Put $u=\dfrac{y}{x} \to 9u^4-24u^3+7u^2+1=0\to 36u^3u'-72u^2u'+14uu'=0\to 2u(18u^2-36u+7)u'=0$. This means $u =0, u'=0$ or $18u^2-36u+7=0$. You can check that the first and the last can't happen for $u$. Thus the second is true, this means $y'=\dfrac{y}{x}$.
Notice, we have $$x^4+7x^2y^2+9y^4=24xy^3\tag 1$$
Now, differentiating both the sides w.r.t. $x$ as follows $$\frac{d}{dx}(x^4+7x^2y^2+9y^4)=\frac{d}{dx}(24xy^3)$$
$$4x^3+14x^2y\frac{dy}{dx}+14xy^2+36y^3\frac{dy}{dx}=72xy^2\frac{dy}{dx}+24y^3$$ $$\frac{dy}{dx}(14x^2y+36y^3-72xy^2)=24y^3-4x^3-14xy^2$$
$$\frac{dy}{dx}=\frac{24y^3-4x^3-14xy^2}{14x^2y+36y^3-72xy^2}$$ $$=\frac{y}{x}\cdot \frac{x}{y}\left(\frac{24y^3-4x^3-14xy^2}{14x^2y+36y^3-72xy^2}\right)$$ $$=\frac{y}{x}\left(\frac{24xy^3-4x^4-14x^2y^2}{14x^2y^2+36y^4-72xy^3}\right)$$ Now, substituting the value of $x^4$ from (1), we get $$\frac{dy}{dx}=\frac{y}{x}\left(\frac{24xy^3-4(24xy^3-7x^2y^2-9y^4)-14x^2y^2}{14x^2y^2+36y^4-72xy^3}\right)$$ $$=\frac{y}{x}\left(\frac{14x^2y^2+36y^4-72xy^3}{14x^2y^2+36y^4-72xy^3}\right)=\frac{y}{x}$$ Hence, we get $$\bbox[5pt, border:2.5pt solid #FF0000]{\color{blue}{\frac{dy}{dx}=\frac{y}{x}}}$$
Try computing $$\frac xy \frac {dy}{dx}$$ and then using the original identity to substitute terms in $xy^3$ in numerator and denominator.

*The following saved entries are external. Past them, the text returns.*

(* ===== verification/Types.v ===== *)
(** * Data of the agent daemon

    The constants, enumerations and structures of [apos_ha_agent_types.h], the
    private state of each class of the daemon as a record, and the configuration
    object with the defaults of [HA_AGENT_Config]. *)

From S2P Require Import Prelude CString.

Open Scope Z_scope.

(** ** Files, commands and options *)

Definition APOS_HA_FILE_NODE_ID : string := "/etc/cluster/nodes/this/id".
Definition APOS_HA_FILE_CNFG : string := "/opt/ap/apos/conf/apos_ha_agentd.conf".
Definition APOS_HA_FILE_LOCK : string := "/opt/ap/apos/bin/.agent.lock".
Definition APOS_HA_FILE_AGENT_PSST_INFO : string := "/opt/ap/apos/bin/.agent.persistent.info".
Definition APOS_HA_FILE_RC : string := "/var/log/.haagentrcf".
Definition APOS_HA_AGENT_AEH_FIFO : string := "/var/run/ap/acs_aehfifo".
Definition APOS_HA_CMD_APOS_OPERATIONS : string := "/opt/ap/apos/bin/apos_operations".
Definition APOS_HA_CMD_HA_OPERATIONS : string := "/opt/ap/apos/bin/apos_ha_operations".
Definition APOS_HA_CMD_DRBDMGR : string := "/opt/ap/apos/bin/raidmgr".
Definition APOS_HA_CMD_LEN : nat := 100.
Definition APOS_HA_ONESEC_IN_MILLI : Z := 1000.
Definition APOS_HA_ONESEC_IN_MICRO : Z := 1000000.
Definition APOS_HA_ONEMILLISEC_IN_MICRO : Z := 1000.
Definition APOS_HA_AGENT_LOG_FILE : string := "agentd.log".

Definition APOS_HA_DFLT_TRCE_CATGY : Z := 1.
Definition APOS_HA_DFLT_TRCE_DIR : string := "/var/log/acs/tra/logging/".
Definition APOS_HA_DFLT_X_TIMES : Z := 3.
Definition APOS_HA_DFLT_Y_MSECS : Z := 1000.
Definition APOS_HA_DFLT_REBOOT_TMOUT : Z := 3000.
Definition APOS_HA_DFLT_CALLBACK_TMOUT : Z := 90000.
Definition APOS_HA_DFLT_REBOOT_COUNT : Z := 3.
Definition APOS_HA_DFLT_DRBD_SUPERVISION_INTVL : Z := 2000.

Definition APOS_HA_CMD_ASSEMBLE_OPTS : string := " --assemble --mount &>/dev/null".
Definition APOS_HA_CMD_ASSEMBLE_FORCE_OPTS : string := " --assemble --mount --force &>/dev/null".
Definition APOS_HA_CMD_DISABLE_OPTS : string := " --disable --unmount &>/dev/null".
Definition APOS_HA_CMD_ACTIVATE_OPTS : string := " --activate --force &>/dev/null".
Definition APOS_HA_CMD_ACTIVATE_MIP_OPTS : string := " --activate-mips &>/dev/null".
Definition APOS_HA_CMD_DEACTIVATE_MIP_OPTS : string := " --deactivate-mips &>/dev/null".
Definition APOS_HA_CMD_GET_MIP_INFO_OPTS : string := " --mip-info".

(** ** Enumerations *)

(** The states an AMF component can be assigned ([ACS_APGCC_AMF_HA_StateT]). *)
Inductive HAState : Set :=
| HA_UNDEFINED | HA_ACTIVE | HA_STANDBY | HA_QUIESCED | HA_QUIESCING.

#[export] Instance HAState_eq_dec : EqDecision HAState.
Proof. solve_decision. Defined.

(** The recoveries the daemons recommend to AMF. *)
Inductive Recovery : Set := NODE_FAILOVER | NODE_FAILFAST | COMPONENT_RESTART | COMPONENT_FAILOVER.

#[export] Instance Recovery_eq_dec : EqDecision Recovery.
Proof. solve_decision. Defined.

(** [APOS_HA_Msgs]: the message types of the threads' queues. *)
Definition AGENT_SHUTDOWN : Z := 0.
Definition ROLEMGR_CLOSE : Z := 1.
Definition DRBDMON_TIMEOUT : Z := 2.
Definition DRBDMON_CLOSE : Z := 3.

(** [APOS_HA_Nodes], [APOS_HA_Node_Architectures] and [APOS_HA_AdminStates]. *)
Definition APOS_HA_NODE_ONE : Z := 1.
Definition APOS_HA_NODE_TWO : Z := 2.
Definition APOS_HA_NODE_VIRTUAL : Z := 3.
Definition APOS_HA_ADMIN_UNLOCK : Z := 1.
Definition APOS_HA_ADMIN_LOCK : Z := 2.
Definition APOS_HA_ADMIN_LOCK_IN : Z := 3.

(** [HA_DEVMON_MsgTypeT]: what the device monitor reports over the FIFO. *)
Definition DRBD_DISK_HEALTHY : Z := 1.
Definition DRBD_DISK_FAULTY : Z := 2.
Definition DRBD_ROLE_CHANGE : Z := 3.
Definition DRBD_CONN_ERROR : Z := 4.

(** The signals the daemon handles. *)
Definition SIGHUP : Z := 1.
Definition SIGINT : Z := 2.
Definition SIGALRM : Z := 14.
Definition SIGRTMIN : Z := 34.
Definition EVENT_REBUILD : Z := SIGRTMIN + 1.

(** ** Structures *)

(** [DRBD_InfoT]; a [char] array is the C string it holds. *)
Record DRBD_InfoT : Set := mkDRBD {
  isConfigured : bool;
  cstate : string;
  role : string;
  dstate : string;
  diskinfo : string
}.

Definition DRBD_zero : DRBD_InfoT := mkDRBD false EmptyString EmptyString EmptyString EmptyString.

(** [HA_AGENT_PersistantInfoT]. *)
Record PersistantInfoT : Set := mkPInfo { p_cstate : string; p_rebootCount : Z }.

(** [APOS_HA_MipInfoT]: the arrays are null before they are allocated, and a
    slot is [None] until a string is stored in it. *)
Record MipInfoT : Set := mkMipInfo {
  ipAddress : option (list (option string));
  interface : option (list (option string));
  size : Z
}.

(** [HA_AGENT_ConfigT]; [traceDir] is null when its allocation failed. *)
Record ConfigT : Set := mkConfig {
  xtimes : Z;
  ysecs : Z;
  traceMask : Z;
  rebootTmout : Z;
  rebootCount : Z;
  traceDir : option string;
  callbackTmout : Z;
  drbdSupervisionIntvl : Z;
  mipInfo : MipInfoT
}.

(** ** State of the objects *)

(** [HA_AGENT_Utils]: which node of the pair this is. *)
Record UtilsT : Set := mkUtils { ap_1 : bool; ap_2 : bool }.

(** [HA_AGENT_PWROff]: [m_map] is null, the value [mmap] returns when it fails,
    or the address of the persistent file. *)
Inductive MapT : Set := MapNull | MAP_FAILED | Mapped.
Record PWROffT : Set := mkPWROff { m_map : MapT }.

(** [HA_AGENT_DRBDMgr]. *)
Record DRBDMgrT : Set := mkDRBDMgr { m_aposOpts : option string; m_assemble_force : bool }.

(** [HA_AGENT_DRBDMon]. *)
Record DRBDMonT : Set := mkDRBDMon {
  dm_reactorRunner : bool;
  dm_reactor : bool;
  m_timerid : Z;
  m_rebuildInProgress : bool
}.

(** [HA_AGENT_RoleMgr]; an object without state is its pointer being set. *)
Record RoleMgrT : Set := mkRoleMgr {
  m_regHndlr : bool;
  m_arpObj : bool;
  m_pingObj : bool;
  m_ndiscObj : bool;
  m_drbdObj : option DRBDMgrT;
  m_fileObj : bool;
  m_immObj : bool;
  m_DMObj : option DRBDMonT;
  m_reactorRunner : bool;
  m_handle : Z;
  m_startJobsDone : bool;
  m_isVirtual : bool
}.

Definition ACE_INVALID_HANDLE : Z := -1.

(** [HA_AGENT_RoleMgr::HA_AGENT_RoleMgr]. *)
Definition newRoleMgr : RoleMgrT :=
  mkRoleMgr false false false false None false false None false ACE_INVALID_HANDLE false false.

(** [HA_AGENT_DRBDMgr::HA_AGENT_DRBDMgr] and [HA_AGENT_DRBDMon::HA_AGENT_DRBDMon]. *)
Definition newDRBDMgr : DRBDMgrT := mkDRBDMgr None false.
Definition newDRBDMon : DRBDMonT := mkDRBDMon false false (-1) false.

(** [Global]: the singleton every thread shares. *)
Record GlobalT : Set := mkGlobal {
  m_shutdownOrdered : bool;
  m_haMode : bool;
  m_tasksDone : bool;
  m_compRestart : bool;
  m_oldhaState : HAState;
  m_rMgrObj : option RoleMgrT;
  m_utilObj : option UtilsT;
  m_pwrOffObj : option PWROffT;
  m_cngObj : option ConfigT;
  m_haObj : bool
}.

(** [Global::Global]. *)
Definition newGlobal : GlobalT :=
  mkGlobal false false false false HA_UNDEFINED None None None None false.

(** [HA_AGENT_STNBYAdm], and its constructor. *)
Record StbyAdmT : Set := mkStby {
  sb_fileObj : bool;
  sb_DMObj : option DRBDMonT;
  ShutdownDone : bool
}.

Definition newStby : StbyAdmT := mkStby false None false.

(** What the AMF class of a daemon keeps: the state AMF assigned, the flag that ends
    the loop of [activate], the key of the health check, and whether the static pointer
    [appMngrObj] is set. *)
Record AmfT : Set := mkAmf {
  a_state : HAState;
  termAppEventReceived : bool;
  hCheckKey : option string;
  appMngrObj : bool
}.

Definition newAmf : AmfT := mkAmf HA_UNDEFINED false None false.

(** [agentHAClass]: its base [APOS_HA_RdeAgent_AmfClass], the active and the standby
    part. *)
Record HaT : Set := mkHa {
  ha_amf : AmfT;
  m_actvAdmObj : bool;
  m_stbyAdmObj : option StbyAdmT
}.

Definition ha_state (h : HaT) : HAState := a_state (ha_amf h).

Definition newHa : HaT := mkHa newAmf false None.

$$x^4+7x^2y^2+9y^4=24xy^3$$
Can be rewritten as,
$$1+7\frac{y^2}{x^2}+9 \frac{y^4}{x^4}=24\frac{y^3}{x^3}$$
Differentiate wrt $x$, you will get that three things can be equated to $0$. One of them will lead to your result.
(Hint: Don't expand derivative using quotient rule.)
Another way to view this is that the differential equation $ \ \frac{dy}{dx} \ = \ \frac{y}{x} \ $ is separable and has the general solution given by
$$ \ \int \ \frac{dy}{y} \ = \ \int \ \frac{dx}{x} \ \ \Rightarrow \ \ \ln |y| \ = \ \ln |x| \ + \ C \ \ \Rightarrow \ \ y \ = \ A \ x \ \ , $$
with $ \ A \ $ being any real number. This is reasonable, since the differential equation can be interpreted as saying that the slope of the solution curve(s) at any point is $ \ \frac{y}{x} \ $ . The origin $ \ ( 0 , \ 0 ) \ $ is a point on the curve of the given equation, so the slope of the curve everywhere must be constant.
We can solve for the constant(s) by inserting our general solution into the curve equation to obtain
$$x^4 \ + \ 7x^2y^2 \ + \ 9y^4 \ - \ 24xy^3 \ = \ 0 \ \ \rightarrow \ \ x^4 \ + \ 7x^2 \ (Ax)^2 \ + \ 9 \ (Ax)^4 \ - \ 24x \ (Ax)^3 \ = \ 0 $$
$$ \Rightarrow \ \ x^4 \ ( \ 9A^4 \ - \ 24A^3 \ + \ 7 A^2 \ + 1 \ ) \ = \ 0 \ \ . $$
Other than at the origin ( $ \ x = 0 \ $ ) , the curve has two real slopes, $ \ A \ \approx \ 2.3230 \ $ and $ \ A \ \approx \ 0.54349 \ $ (the other two solutions for $ \ A \ $ are a complex conjugate pair). If we plot the equation $ \ x^4 \ + \ 7x^2y^2 \ + \ 9y^4 \ - \ 24xy^3 \ = \ 0 \ $ , we find that we in fact have a degenerate quartic curve, appearing as a pair of straight lines (the "wiggles" near the origin are a graphing artifact, as they are present at all plotting scales in the same way).